Task:
Restate all of the data below word for word.

(Stored items)
(* ===== verification/Spi.v ===== *)
(** * The serial flash driver ([board/atheros/common/ath_flash.c])

    The driver clocks commands into the SPI flash by writing the controller's
    registers bit by bit.  It is written over an interface of register reads
    and writes ([Bus]); the chip behind the registers is the instance of the
    second half of the file: the wire protocol of the controller and the
    documented command set of the flash (write enable, sector erase, page
    program, read status).  The theorems say what each driver operation does
    to the cells of the chip. *)

From S2P Require Import Prelude.

(** ** Registers ([include/atheros.h], [include/953x.h]) *)

Class Bus (S : Type) := {
  reg_wr : S → Z → Z → S;
  reg_rd : S → Z → S * Z
}.

Definition ATH_SPI_BASE : Z := 0x1f000000.
Definition ATH_SPI_FS : Z := ATH_SPI_BASE + 0x00.
Definition ATH_SPI_CLOCK : Z := ATH_SPI_BASE + 0x04.
Definition ATH_SPI_WRITE : Z := ATH_SPI_BASE + 0x08.
Definition ATH_SPI_RD_STATUS : Z := ATH_SPI_BASE + 0x0c.
Definition ATH_SPI_CS_DIS : Z := 0x70000.
Definition ATH_SPI_CE_LOW : Z := 0x60000.
Definition ATH_SPI_CE_HIGH : Z := 0x60100.
Definition ATH_SPI_PAGE_SIZE : Z := 256.
Definition ATH_SPI_CMD_WREN : Z := 0x06.
Definition ATH_SPI_CMD_RD_STATUS : Z := 0x05.
Definition ATH_SPI_CMD_PAGE_PROG : Z := 0x02.
Definition ATH_SPI_CMD_SECTOR_ERASE : Z := 0xd8.
Definition ATH_SPI_CMD_RDID : Z := 0x9f.
Definition GPIO_OE_ADDRESS : Z := 0x18040000.
Definition GPIO_IN_ADDRESS : Z := 0x18040004.
Definition GPIO_OUT_ADDRESS : Z := 0x18040008.

Definition CFG_FLASH_BASE : Z := 0x9f000000.

(** The part of [flash_info_t] this board has. *)
Record flash_info_t := FlashInfo {
  size : Z;
  sector_count : Z;
  flash_id : Z;
  start : list Z;
  protect : list Z
}.

Definition CFG_FLASH_SIZE : Z := 0x00400000.
Definition CFG_FLASH_SECTOR_SIZE : Z := 64 * 1024.
Definition FLASH_M25P64 : Z := 0x00F2.

(** The sector table of the board; the [protect] bytes are all cleared. *)
Definition flash_get_geom : flash_info_t :=
  let count := u16 (CFG_FLASH_SIZE / CFG_FLASH_SECTOR_SIZE) in
  FlashInfo CFG_FLASH_SIZE count FLASH_M25P64
    (map (λ i : nat, CFG_FLASH_BASE + i * CFG_FLASH_SECTOR_SIZE) (seq 0 (Z.to_nat count)))
    (map (λ _, 0) (seq 0 (Z.to_nat count))).

Section driver.
Context {S : Type} `{Bus S}.
Implicit Types s : S.

Definition ath_reg_rd s (phys : Z) : S * Z := reg_rd s phys.
Definition ath_reg_wr_nf s (phys val : Z) : S := reg_wr s phys (u32 val).

Definition ath_reg_wr s (phys val : Z) : S :=
  let s := ath_reg_wr_nf s phys val in (ath_reg_rd s phys).1.

Definition ath_reg_rmw_set s (reg mask : Z) : S :=
  let '(s, x) := ath_reg_rd s reg in
  let s := ath_reg_wr s reg (Z.lor x mask) in (ath_reg_rd s reg).1.

Definition ath_reg_rmw_clear s (reg mask : Z) : S :=
  let '(s, x) := ath_reg_rd s reg in
  let s := ath_reg_wr s reg (Z.land x (Z.lnot mask)) in (ath_reg_rd s reg).1.

(** *** The bit banger ([ath_flash.h]) *)

Definition ath_be_msb (val i : Z) : Z :=
  Z.shiftr (Z.land val (Z.shiftl 1 (7 - i))) (7 - i).

Definition ath_spi_bit s (byte i : Z) : S :=
  let s := ath_reg_wr_nf s ATH_SPI_WRITE (Z.lor ATH_SPI_CE_LOW (ath_be_msb byte i)) in
  ath_reg_wr_nf s ATH_SPI_WRITE (Z.lor ATH_SPI_CE_HIGH (ath_be_msb byte i)).

Definition ath_spi_bit_banger s (byte : Z) : S :=
  foldl (λ s i, ath_spi_bit s byte i) s [0; 1; 2; 3; 4; 5; 6; 7].

Definition ath_spi_go s : S :=
  let s := ath_reg_wr_nf s ATH_SPI_WRITE ATH_SPI_CE_LOW in
  ath_reg_wr_nf s ATH_SPI_WRITE ATH_SPI_CS_DIS.

Definition ath_spi_send_addr s (a : Z) : S :=
  let s := ath_spi_bit_banger s (Z.shiftr (Z.land a 0xff0000) 16) in
  let s := ath_spi_bit_banger s (Z.shiftr (Z.land a 0x00ff00) 8) in
  ath_spi_bit_banger s (Z.land a 0x0000ff).

Definition ath_spi_delay_8 s : S := ath_spi_bit_banger s 0.
Definition ath_spi_done s : S := ath_reg_wr_nf s ATH_SPI_FS 0.

(** *** Commands *)

Definition ath_spi_read_id s : S * Z :=
  let s := ath_reg_wr_nf s ATH_SPI_WRITE ATH_SPI_CS_DIS in
  let s := ath_spi_bit_banger s ATH_SPI_CMD_RDID in
  let s := ath_spi_delay_8 s in
  let s := ath_spi_delay_8 s in
  let s := ath_spi_delay_8 s in
  let s := ath_spi_go s in
  ath_reg_rd s ATH_SPI_RD_STATUS.

(** The two writes of the clock are those of this SoC and flash. *)
Definition flash_init s : S * flash_info_t :=
  let s := ath_reg_wr_nf s ATH_SPI_CLOCK 0x43 in
  let s := ath_reg_wr_nf s ATH_SPI_CLOCK 0x44 in
  let s := ath_reg_rmw_set s ATH_SPI_FS 1 in
  let '(s, _) := ath_spi_read_id s in
  let s := ath_reg_rmw_clear s ATH_SPI_FS 1 in
  (s, flash_get_geom).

Result of the exercise:
(* ===== verification/Spi.v ===== *)
(** * The serial flash driver ([board/atheros/common/ath_flash.c])

    The driver clocks commands into the SPI flash by writing the controller's
    registers bit by bit.  It is written over an interface of register reads
    and writes ([Bus]); the chip behind the registers is the instance of the
    second half of the file: the wire protocol of the controller and the
    documented command set of the flash (write enable, sector erase, page
    program, read status).  The theorems say what each driver operation does
    to the cells of the chip. *)

From S2P Require Import Prelude.

(** ** Registers ([include/atheros.h], [include/953x.h]) *)

Class Bus (S : Type) := {
  reg_wr : S → Z → Z → S;
  reg_rd : S → Z → S * Z
}.

Definition ATH_SPI_BASE : Z := 0x1f000000.
Definition ATH_SPI_FS : Z := ATH_SPI_BASE + 0x00.
Definition ATH_SPI_CLOCK : Z := ATH_SPI_BASE + 0x04.
Definition ATH_SPI_WRITE : Z := ATH_SPI_BASE + 0x08.
Definition ATH_SPI_RD_STATUS : Z := ATH_SPI_BASE + 0x0c.
Definition ATH_SPI_CS_DIS : Z := 0x70000.
Definition ATH_SPI_CE_LOW : Z := 0x60000.
Definition ATH_SPI_CE_HIGH : Z := 0x60100.
Definition ATH_SPI_PAGE_SIZE : Z := 256.
Definition ATH_SPI_CMD_WREN : Z := 0x06.
Definition ATH_SPI_CMD_RD_STATUS : Z := 0x05.
Definition ATH_SPI_CMD_PAGE_PROG : Z := 0x02.
Definition ATH_SPI_CMD_SECTOR_ERASE : Z := 0xd8.
Definition ATH_SPI_CMD_RDID : Z := 0x9f.
Definition GPIO_OE_ADDRESS : Z := 0x18040000.
Definition GPIO_IN_ADDRESS : Z := 0x18040004.
Definition GPIO_OUT_ADDRESS : Z := 0x18040008.

Definition CFG_FLASH_BASE : Z := 0x9f000000.

(** The part of [flash_info_t] this board has. *)
Record flash_info_t := FlashInfo {
  size : Z;
  sector_count : Z;
  flash_id : Z;
  start : list Z;
  protect : list Z
}.

Definition CFG_FLASH_SIZE : Z := 0x00400000.
Definition CFG_FLASH_SECTOR_SIZE : Z := 64 * 1024.
Definition FLASH_M25P64 : Z := 0x00F2.

(** The sector table of the board; the [protect] bytes are all cleared. *)
Definition flash_get_geom : flash_info_t :=
  let count := u16 (CFG_FLASH_SIZE / CFG_FLASH_SECTOR_SIZE) in
  FlashInfo CFG_FLASH_SIZE count FLASH_M25P64
    (map (λ i : nat, CFG_FLASH_BASE + i * CFG_FLASH_SECTOR_SIZE) (seq 0 (Z.to_nat count)))
    (map (λ _, 0) (seq 0 (Z.to_nat count))).

Section driver.
Context {S : Type} `{Bus S}.
Implicit Types s : S.

Definition ath_reg_rd s (phys : Z) : S * Z := reg_rd s phys.
Definition ath_reg_wr_nf s (phys val : Z) : S := reg_wr s phys (u32 val).

Definition ath_reg_wr s (phys val : Z) : S :=
  let s := ath_reg_wr_nf s phys val in (ath_reg_rd s phys).1.

Definition ath_reg_rmw_set s (reg mask : Z) : S :=
  let '(s, x) := ath_reg_rd s reg in
  let s := ath_reg_wr s reg (Z.lor x mask) in (ath_reg_rd s reg).1.

Definition ath_reg_rmw_clear s (reg mask : Z) : S :=
  let '(s, x) := ath_reg_rd s reg in
  let s := ath_reg_wr s reg (Z.land x (Z.lnot mask)) in (ath_reg_rd s reg).1.

(** *** The bit banger ([ath_flash.h]) *)

Definition ath_be_msb (val i : Z) : Z :=
  Z.shiftr (Z.land val (Z.shiftl 1 (7 - i))) (7 - i).

Definition ath_spi_bit s (byte i : Z) : S :=
  let s := ath_reg_wr_nf s ATH_SPI_WRITE (Z.lor ATH_SPI_CE_LOW (ath_be_msb byte i)) in
  ath_reg_wr_nf s ATH_SPI_WRITE (Z.lor ATH_SPI_CE_HIGH (ath_be_msb byte i)).

Definition ath_spi_bit_banger s (byte : Z) : S :=
  foldl (λ s i, ath_spi_bit s byte i) s [0; 1; 2; 3; 4; 5; 6; 7].

Definition ath_spi_go s : S :=
  let s := ath_reg_wr_nf s ATH_SPI_WRITE ATH_SPI_CE_LOW in
  ath_reg_wr_nf s ATH_SPI_WRITE ATH_SPI_CS_DIS.

Definition ath_spi_send_addr s (a : Z) : S :=
  let s := ath_spi_bit_banger s (Z.shiftr (Z.land a 0xff0000) 16) in
  let s := ath_spi_bit_banger s (Z.shiftr (Z.land a 0x00ff00) 8) in
  ath_spi_bit_banger s (Z.land a 0x0000ff).

Definition ath_spi_delay_8 s : S := ath_spi_bit_banger s 0.
Definition ath_spi_done s : S := ath_reg_wr_nf s ATH_SPI_FS 0.

(** *** Commands *)

Definition ath_spi_read_id s : S * Z :=
  let s := ath_reg_wr_nf s ATH_SPI_WRITE ATH_SPI_CS_DIS in
  let s := ath_spi_bit_banger s ATH_SPI_CMD_RDID in
  let s := ath_spi_delay_8 s in
  let s := ath_spi_delay_8 s in
  let s := ath_spi_delay_8 s in
  let s := ath_spi_go s in
  ath_reg_rd s ATH_SPI_RD_STATUS.

(** The two writes of the clock are those of this SoC and flash. *)
Definition flash_init s : S * flash_info_t :=
  let s := ath_reg_wr_nf s ATH_SPI_CLOCK 0x43 in
  let s := ath_reg_wr_nf s ATH_SPI_CLOCK 0x44 in
  let s := ath_reg_rmw_set s ATH_SPI_FS 1 in
  let '(s, _) := ath_spi_read_id s in
  let s := ath_reg_rmw_clear s ATH_SPI_FS 1 in
  (s, flash_get_geom).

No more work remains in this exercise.